Lucas foi adotado por uma família rica. Lidando com a depressão e um vazio constante, o jovem de 19 anos convive com os próprios fantasmas e uma vida sem sentido. Depois de cogitar cometer suicídio, Lucas descobre na internet que tem um irmão gêmeo. Ao viajar para o Rio de Janeiro para encontrá-lo, sua vida se transforma de formas que ele jamais teria suposto.

A narrativa de Nunca vi a chuva se dá em formato de escrita em diário, o que Lucas começa a fazer por recomendação de sua psicóloga. Pelo tom confessional e emocional, é muito fácil se aproximar do que há de mais íntimo nele, e é aqui que reside, sobretudo, a força da história. Além da sensibilidade da escrita de Stefano Volp, o autor foi muito corajoso em construir um protagonista tão real e sincero, com defeitos e imperfeições abertamente demonstrados. É bonito, sim, acompanhar o processo de amadurecimento e transformação de Lucas, mas me conectei principalmente com a verdade de suas emoções.

Nunca vi a chuva se desenvolve em uma narrativa rápida, típica de uma novela. Além das questões emocionais de Lucas, o autor trabalha muito bem o desenvolvimento em si do enredo, guardando segredos e reviravoltas a respeito do passado dos gêmeos, que são habilmente inseridas em momentos chave. Vemos as pistas pouco a pouco sendo dadas, e ficamos com a curiosidade ativa pelas revelações. Assim, além dos pontos reflexivos, a história funciona muito bem como narrativa, em uma estrutura que nos cativa.

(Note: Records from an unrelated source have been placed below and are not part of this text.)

(** * Jewelry catalogue scraper: a shallow embedding and its properties

    The development follows the two source files of the repository:

    - [jewelry_scraper.py]: the [JewelryScraper] class (fetching with
      retries, link and pagination extraction, product parsing, the
      category crawl loop);
    - [app.py]: the Flask backend (the shared [scraper_status] record, the
      [start_scraper] endpoint and the [scraper_thread] worker).

    Conventions.  Python [str] values are modelled by [string] (text over
    the ASCII range); the HTTP transport and the HTML parser are library
    capabilities and enter as parameters: a server oracle answers the
    numbered requests, and [BeautifulSoup] maps a body to the result of CSS
    selection on it.  The observable side effects (HTTP requests and
    [time.sleep] pauses) are recorded in an explicit world that is threaded
    through the calls; log records are not modelled. *)

From Stdlib Require Import ZArith QArith Qround String Ascii List Lia.
From Stdlib Require Import Sorting.Sorted.
From Stdlib Require Import PrimFloat FloatOps SpecFloat.
From Stdlib Require Uint63.
From stdpp Require Import gmap strings list pretty.

Local Open Scope string_scope.
Local Open Scope list_scope.
Local Open Scope nat_scope.

(** ** Python string methods used by the scraper *)

Module PyStr.

(** [c.isspace()] on the ASCII range: TAB..CR, FS..US and the blank. *)
Definition isspace (c : ascii) : bool :=
  let n := N_of_ascii c in
  ((9 <=? n)%N && (n <=? 13)%N) || ((28 <=? n)%N && (n <=? 32)%N).

(** [c.lower()] on the ASCII range. *)
Definition lower_char (c : ascii) : ascii :=
  let n := N_of_ascii c in
  if ((65 <=? n)%N && (n <=? 90)%N)%bool then ascii_of_N (n + 32) else c.

(** [s.lower()] *)
Fixpoint lower (s : string) : string :=
  match s with
  | EmptyString => EmptyString
  | String c t => String (lower_char c) (lower t)
  end.

(** [s.lstrip()] *)
Fixpoint lstrip (s : string) : string :=
  match s with
  | EmptyString => EmptyString
  | String c t => if isspace c then lstrip t else s
  end.

(** [s.rstrip()] *)
Fixpoint rstrip (s : string) : string :=
  match s with
  | EmptyString => EmptyString
  | String c t =>
      match rstrip t with
      | EmptyString => if isspace c then EmptyString else String c EmptyString
      | t' => String c t'
      end
  end.

(** [s.strip()] *)
Definition strip (s : string) : string := rstrip (lstrip s).

(** [s.startswith(p)] *)
Definition startswith (s p : string) : bool := String.prefix p s.

(** [needle in s] *)
Fixpoint contains (needle s : string) : bool :=
  String.prefix needle s ||
  match s with
  | EmptyString => false
  | String _ t => contains needle t
  end.

(** Truth value of a string: the empty string is falsy. *)
Definition truthy (s : string) : bool :=
  match s with EmptyString => false | String _ _ => true end.

(** [a or b] on values that may be [None]; the result may still be falsy. *)
Definition or_else (a b : option string) : option string :=
  match a with
  | Some s => if truthy s then a else b
  | None => b
  end.

(** Truth value of a string-or-None. *)
Definition truthy_opt (a : option string) : bool :=
  match a with Some s => truthy s | None => false end.

End PyStr.

(** ** Exceptions and results *)

Inductive exn : Type :=
| KeyError (key : string)
| ValueError (message : string).

Inductive result (A : Type) : Type :=
| Return (a : A)
| Raise (e : exn).
Arguments Return {A} a.
Arguments Raise {A} e.

Global Instance result_ret : MRet result := fun A a => Return a.

Global Instance result_bind : MBind result := fun A B k r =>
  match r with
  | Return a => k a
  | Raise e => Raise e
  end.

(** A list comprehension whose element expression may raise: the first
    exception aborts the whole comprehension. *)
Fixpoint comprehension {A B} (f : A -> result B) (l : list A) : result (list B) :=
  match l with
  | [] => Return []
  | x :: l' => y ← f x; ys ← comprehension f l'; Return (y :: ys)
  end.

Também me agradou muito o desenvolvimento das personagens como um todo, especialmente no que se refere aos núcleos familiares. Nunca vi a chuva, apesar de conter algumas passagens dolorosas, conta com um contexto familiar acolhedor, pelo qual foi muito fácil me encantar. Há, ainda, uma nítida contraposição entre Rafael e Lucas, e é muito bonito como cada um agrega na vida do outro, sendo ferramentas de transformação. Lucas enxerga em Rafael uma figura inspiradora, uma leitura que pode ser questionada em se tratando de pessoas com deficiência. Porém, como mencionado, a construção do protagonista não é a de um personagem perfeito ou idealizado.

Li Nunca vi a chuva em poucas horas e, a cada página, me encantei pelo trabalho de Stefano Volp, sobretudo por essa ser sua obra de estreia. O texto transborda sensibilidade, e a crueza das emoções de Lucas passa verdade no que está sendo dito. Acima de tudo, esse é um livro sobre a possibilidade de transformação que há na arte de viver, e o quão intensa ela pode ser quando estamos abertos às mudanças. Felicidade e tristeza coexistem na leitura, exatamente como na vida, nos lembrando de que absolutamente tudo é cíclico e passageiro.